How Do You Stop Yourself From Crying? These 7 Methods Are Surprisingly Effective When You Need Them
Whether it hits you in the middle of a subway ride, or at your desk after a particularly terrible day at work, the urge to cry can strike at the worst times. As one of the most relatable human experiences, crying in public has become such a rite of passage that Brooklyn-based programmer Kate Ray even made an interactive map of New York City earlier this year that pinpointed where and why people got emotional. But what if you'd really just rather not cry right now? Stopping yourself from crying can be easier than you think.
Research shows that women in particular are more susceptible than men to crying in public spaces like the workplace. In a survey by Time, 41 percent of women reported crying at work, in comparison to 9 percent of men. A simple search of “how to stop crying” on YouTube yields pages and pages of motivational videos with images of rolling hills and stock photos of women with mascara and tear-stained cheeks.
While crying can be a great form of release, there are times when you simply don’t want to lose your cool in the presence of others. Luckily, there are methods that can help you hold back tears the next time you find yourself feeling choked up. Here are seven surprisingly effective ways to stop yourself from crying when you feel it coming on.
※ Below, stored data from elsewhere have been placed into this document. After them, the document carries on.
(** * A shallow embedding of Practice/CNN/cnn.ipynb

    The notebook defines a two-block convolutional network with PyTorch,
    trains it on MNIST with Adam and reports the test accuracy.  The
    development below embeds the notebook's cells: tensors with an explicit
    shape, the layers the model is built from, [CNN.forward], the data
    loader, the training loop and the evaluation block.

    Floating-point numbers are kept abstract: tensors hold elements of a type
    [R] with a zero, an addition, a multiplication and a comparison (class
    [Scalar]).  Shapes, counters and control flow are modelled exactly.

    The notebook's own code is the [CNN] class and the three code cells.
    The torch layers it instantiates ([Conv2d], [ReLU], [MaxPool2d],
    [Linear], [reshape], [torch.max], the [DataLoader]) are written out
    after their documented behaviour; what the notebook only calls and never
    looks into (the random generator, weight initialisation, the loss,
    autograd, Adam, the MNIST files) is an interface, class [Torch]. *)

From Stdlib Require Import String.
From Stdlib Require Import List Arith ZArith QArith Lia Bool Permutation.
Import ListNotations.
Close Scope Q_scope.
Open Scope nat_scope.

Set Implicit Arguments.

(** ** Exceptions and the result monad *)

(** The Python exceptions the notebook can die with. *)
Inductive exn : Type :=
| RuntimeError        (* raised by torch on a shape mismatch *)
| IndexError          (* [Tensor.size(d)] or a dataset index out of range *)
| ValueError          (* [DataLoader] with [batch_size = 0], or asked to shuffle nothing *)
| AssertionError      (* [.to('cuda')] on a torch build without CUDA *)
| OSError             (* a download that fails *)
| ZeroDivisionError.  (* [100*correct/total] with [total = 0] *)

Inductive result (A : Type) : Type :=
| Ok (a : A)
| Raise (e : exn).
Arguments Ok {A} a.
Arguments Raise {A} e.

Definition bind {A B : Type} (r : result A) (k : A -> result B) : result B :=
  match r with
  | Ok a => k a
  | Raise e => Raise e
  end.

Declare Scope result_scope.
Delimit Scope result_scope with result.
Notation "x <- r ;; k" := (bind r (fun x => k))
  (at level 61, r at next level, right associativity) : result_scope.
Notation "' pat <- r ;; k" := (bind r (fun x => match x with pat => k end))
  (at level 61, pat pattern, r at next level, right associativity) : result_scope.
Open Scope result_scope.

Definition is_ok {A : Type} (r : result A) : bool :=
  match r with Ok _ => true | Raise _ => false end.

(** ** Scalars and tensors *)

(** What the model needs of the element type of a float tensor. *)
Class Scalar (R : Type) : Type := {
  szero : R;
  sadd : R -> R -> R;
  smul : R -> R -> R;
  sle : R -> R -> bool
}.

(** Integers as scalars, to run the model on concrete inputs. *)
#[export] Instance Z_Scalar : Scalar Z := {|
  szero := 0%Z;
  sadd := Z.add;
  smul := Z.mul;
  sle := Z.leb
|}.

(** Number of elements of a tensor of the given shape. *)
Definition numel (sh : list nat) : nat := fold_right Nat.mul 1 sh.

(** [chunks count size l]: the first [count] consecutive pieces of [size]
    elements of [l] (row-major views of a flat buffer). *)
Fixpoint chunks {A : Type} (count size : nat) (l : list A) : list (list A) :=
  match count with
  | 0 => []
  | S c => firstn size l :: chunks c size (skipn size l)
  end.

(** Output extent of a convolution along one axis (torch: floor division). *)
Definition conv_out (i k s p : nat) : nat := (i + 2 * p - k) / s + 1.

(** Output extent of a pooling window along one axis, no padding, no
    dilation, [ceil_mode=False]. *)
Definition pool_out (i k s : nat) : nat := (i - k) / s + 1.

Section Tensors.
Context {R : Type} {SR : Scalar R}.

(** A tensor: its shape, its elements in row-major order, and the autograd
    flag [requires_grad]. *)
Record tensor : Type := mkTensor {
  shape : list nat;
  data : list R;
  requires_grad : bool
}.

(** [Tensor.size(d)]. *)
Definition size (x : tensor) (d : nat) : result nat :=
  match nth_error (shape x) d with
  | Some n => Ok n
  | None => Raise IndexError
  end.

(** The N x C x H x W view of a flat buffer. *)
Definition planes (N C H W : nat) (d : list R) : list (list (list (list R))) :=
  map (fun smp => map (chunks H W) (chunks C (H * W) smp))
      (chunks N (C * H * W) d).

(** Zero padding of [p] rows and columns around an H x W plane. *)
Definition pad2d (p W : nat) (pl : list (list R)) : list (list R) :=
  let zrow := repeat szero (W + 2 * p) in
  repeat zrow p
    ++ map (fun r => repeat szero p ++ r ++ repeat szero p) pl
    ++ repeat zrow p.

(** [acc + sum_i l1[i] * l2[i]]. *)
Definition dot (acc : R) (l1 l2 : list R) : R :=
  fold_left (fun a xy => sadd a (smul (fst xy) (snd xy))) (combine l1 l2) acc.

(** Adds to [acc] the cross-correlation of kernel [kern] with the window of
    [rows] that starts at column [j]. *)
Definition window_sum (acc : R) (rows kern : list (list R)) (j : nat) : R :=
  fold_left (fun a rk => dot a (skipn j (fst rk)) (snd rk)) (combine rows kern) acc.

(** One output element of a convolution: bias plus the sum over the input
    channels of the kernel applied at row [i], column [j] of the padded
    planes. *)
Definition conv_at (b : R) (xs ks : list (list (list R))) (i j : nat) : R :=
  fold_left (fun a xk => window_sum a (skipn i (fst xk)) (snd xk) j)
            (combine xs ks) b.

Definition conv2d_data (cin cout k s p N H W : nat) (wd bd xd : list R) : list R :=
  let xv := map (map (pad2d p W)) (planes N cin H W xd) in
  let wv := planes cout cin k k wd in
  flat_map (fun xs =>
    flat_map (fun co =>
      let ks := nth co wv [] in
      let b := nth co bd szero in
      flat_map (fun i =>
        map (fun j => conv_at b xs ks (i * s) (j * s))
            (seq 0 (conv_out W k s p)))
        (seq 0 (conv_out H k s p)))
      (seq 0 cout))
    xv.

(** [nn.Conv2d(cin, cout, kernel_size=k, stride=s, padding=p)] applied to
    [x].  The input is a batch, N x cin x H x W, or one unbatched sample,
    cin x H x W, which is convolved as a batch of one and returned without
    the batch axis.  The padded planes must be at least as large as the
    kernel; every other input raises. *)
Definition conv2d (gm : bool) (cin cout k s p : nat) (w b x : tensor) : result tensor :=
  match shape x with
  | [N; C; H; W] =>
      if negb (C =? cin) then Raise RuntimeError
      else if s =? 0 then Raise RuntimeError
      else if (H + 2 * p <? k) || (W + 2 * p <? k) then Raise RuntimeError
      else Ok {| shape := [N; cout; conv_out H k s p; conv_out W k s p];
                 data := conv2d_data cin cout k s p N H W (data w) (data b) (data x);
                 requires_grad :=
                   gm && (requires_grad x || requires_grad w || requires_grad b) |}
  | [C; H; W] =>
      if negb (C =? cin) then Raise RuntimeError
      else if s =? 0 then Raise RuntimeError
      else if (H + 2 * p <? k) || (W + 2 * p <? k) then Raise RuntimeError
      else Ok {| shape := [cout; conv_out H k s p; conv_out W k s p];
                 data := conv2d_data cin cout k s p 1 H W (data w) (data b) (data x);
                 requires_grad :=
                   gm && (requires_grad x || requires_grad w || requires_grad b) |}
  | _ => Raise RuntimeError
  end.

(** [nn.ReLU()]: elementwise max(0, v). *)
Definition smax (a b : R) : R := if sle a b then b else a.

Definition relu (gm : bool) (x : tensor) : result tensor :=
  Ok {| shape := shape x;
        data := map (smax szero) (data x);
        requires_grad := gm && requires_grad x |}.

(** Maximum of the k x k window at row [i], column [j] of a plane. *)
Definition pool_at (k : nat) (pl : list (list R)) (i j : nat) : R :=
  match flat_map (fun r => firstn k (skipn j r)) (firstn k (skipn i pl)) with
  | [] => szero
  | a :: rest => fold_left smax rest a
  end.

Definition max_pool2d_data (k s N C H W : nat) (xd : list R) : list R :=
  flat_map (fun smp =>
    flat_map (fun pl =>
      flat_map (fun i =>
        map (fun j => pool_at k pl (i * s) (j * s)) (seq 0 (pool_out W k s)))
        (seq 0 (pool_out H k s)))
      smp)
    (planes N C H W xd).

(** [nn.MaxPool2d(kernel_size=k, stride=s)] on a batch N x C x H x W or on
    one unbatched sample C x H x W.  torch rejects an input without
    channels, and an input plane smaller than the window (the output would
    be empty); an empty batch is let through. *)
Definition max_pool2d (gm : bool) (k s : nat) (x : tensor) : result tensor :=
  match shape x with
  | [N; C; H; W] =>
      if s =? 0 then Raise RuntimeError
      else if C =? 0 then Raise RuntimeError
      else if (H <? k) || (W <? k) then Raise RuntimeError
      else Ok {| shape := [N; C; pool_out H k s; pool_out W k s];
                 data := max_pool2d_data k s N C H W (data x);
                 requires_grad := gm && requires_grad x |}
  | [C; H; W] =>
      if s =? 0 then Raise RuntimeError
      else if C =? 0 then Raise RuntimeError
      else if (H <? k) || (W <? k) then Raise RuntimeError
      else Ok {| shape := [C; pool_out H k s; pool_out W k s];
                 data := max_pool2d_data k s 1 C H W (data x);
                 requires_grad := gm && requires_grad x |}
  | _ => Raise RuntimeError
  end.

(** [x.reshape(d0, -1)]: the second extent is inferred from the number of
    elements.  torch raises when [d0] does not divide it, and when [d0 = 0]
    (the inferred extent is then ambiguous or does not exist). *)
Definition reshape_infer (x : tensor) (d0 : nat) : result tensor :=
  let n := numel (shape x) in
  if d0 =? 0 then Raise RuntimeError
  else if n mod d0 =? 0
       then Ok {| shape := [d0; n / d0];
                  data := data x;
                  requires_grad := requires_grad x |}
       else Raise RuntimeError.

Definition linear_data (fin fout rows : nat) (wd bd xd : list R) : list R :=
  let wv := chunks fout fin wd in
  flat_map (fun row =>
    map (fun o => dot (nth o bd szero) row (nth o wv [])) (seq 0 fout))
    (chunks rows fin xd).

(** [nn.Linear(fin, fout)]: [x @ W^T + b] on the last axis, which must have
    [fin] elements. *)
Definition linear (gm : bool) (fin fout : nat) (w b x : tensor) : result tensor :=
  match rev (shape x) with
  | [] => Raise RuntimeError
  | f :: lead =>
      if f =? fin
      then Ok {| shape := rev lead ++ [fout];
                 data := linear_data fin fout (numel lead) (data w) (data b) (data x);
                 requires_grad :=
                   gm && (requires_grad x || requires_grad w || requires_grad b) |}
      else Raise RuntimeError
  end.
When you’re feeling the tears come on, try using a physical prop by scribbling a list onto a notepad or squeezing a stress ball. Focusing your attention on holding something tangible may help distract you from the tears, says Medical News Today.
2Pinch the Skin Between Your Thumb and Pointer Finger
Years ago, I remember reading an article by Joanna Goddard at Glamour about a great trick to hold back the tears. She suggested pinching the skin on your hand, specifically the area between the thumb and pointer finger. Science seems to agree — tensing up the muscles and giving yourself something to do can make you feel less helpless, and thus “may limit your crying response, because it seems that crying is in particular a passive and helpless reaction,” scientist Dr. Ad Vingerhoets, an expert on emotional tears, told The Cut.
3Deep Breathing is Your Friend
It sounds obvious, but taking deep breaths during moments of stress has been linked to inducing feelings of calm. One 2017 study found that slow and controlled breathing can have a “direct and dramatic influence” on brain activity levels in mice.
4Pinch Your Nose
Try pinching the bridge of your nose, near where the tear ducts are, to stop tears in their tracks. Dr. Vingerhoets told The Cut that self-inflicted physical pain (within reason!) may distract you enough to stop yourself from crying.
5Tilt Your Head Back
When you’re on the verge of tears, tilt your head back and look up. The tears will pool at the base of your eyelid, giving you a couple seconds where they won’t immediately stream down your face. Use those seconds to redirect your focus on anything else to try to diminish the flow of tears.
6Step Back from the Situation, Literally
Try to pull yourself out of your head and assess the source of your tears. If another person is the cause of your tears, it may not be what they said, but how you interpreted their words, said Dr. Jerry Bubrick, a psychologist, to Oprah.com. Bubrick recommended removing yourself from what’s bothering you by taking a step away, quite literally, and maintaining a neutral face to inhibit the usual rush of tears.
7When All Else Fails, Embrace the Tears
If you're in front of people in a work or social setting, inform them that you need a moment to gather your thoughts and have to step away for a bit. Melody Wilding, a coach, speaker, and writer who teaches Human Behavior at New York's Hunter College, suggested in Forbes that allowing yourself time to be upset, rather than continually trying to stifle your emotions, is a good coping tool for crying.
While bursting into tears at an inopportune moment can be less-than-ideal, it’s important to check in with how you’re feeling, too. Crying is a natural human emotion, and while it may feel embarrassing if someone catches you dabbing away tears IRL, it isn't the end of the world.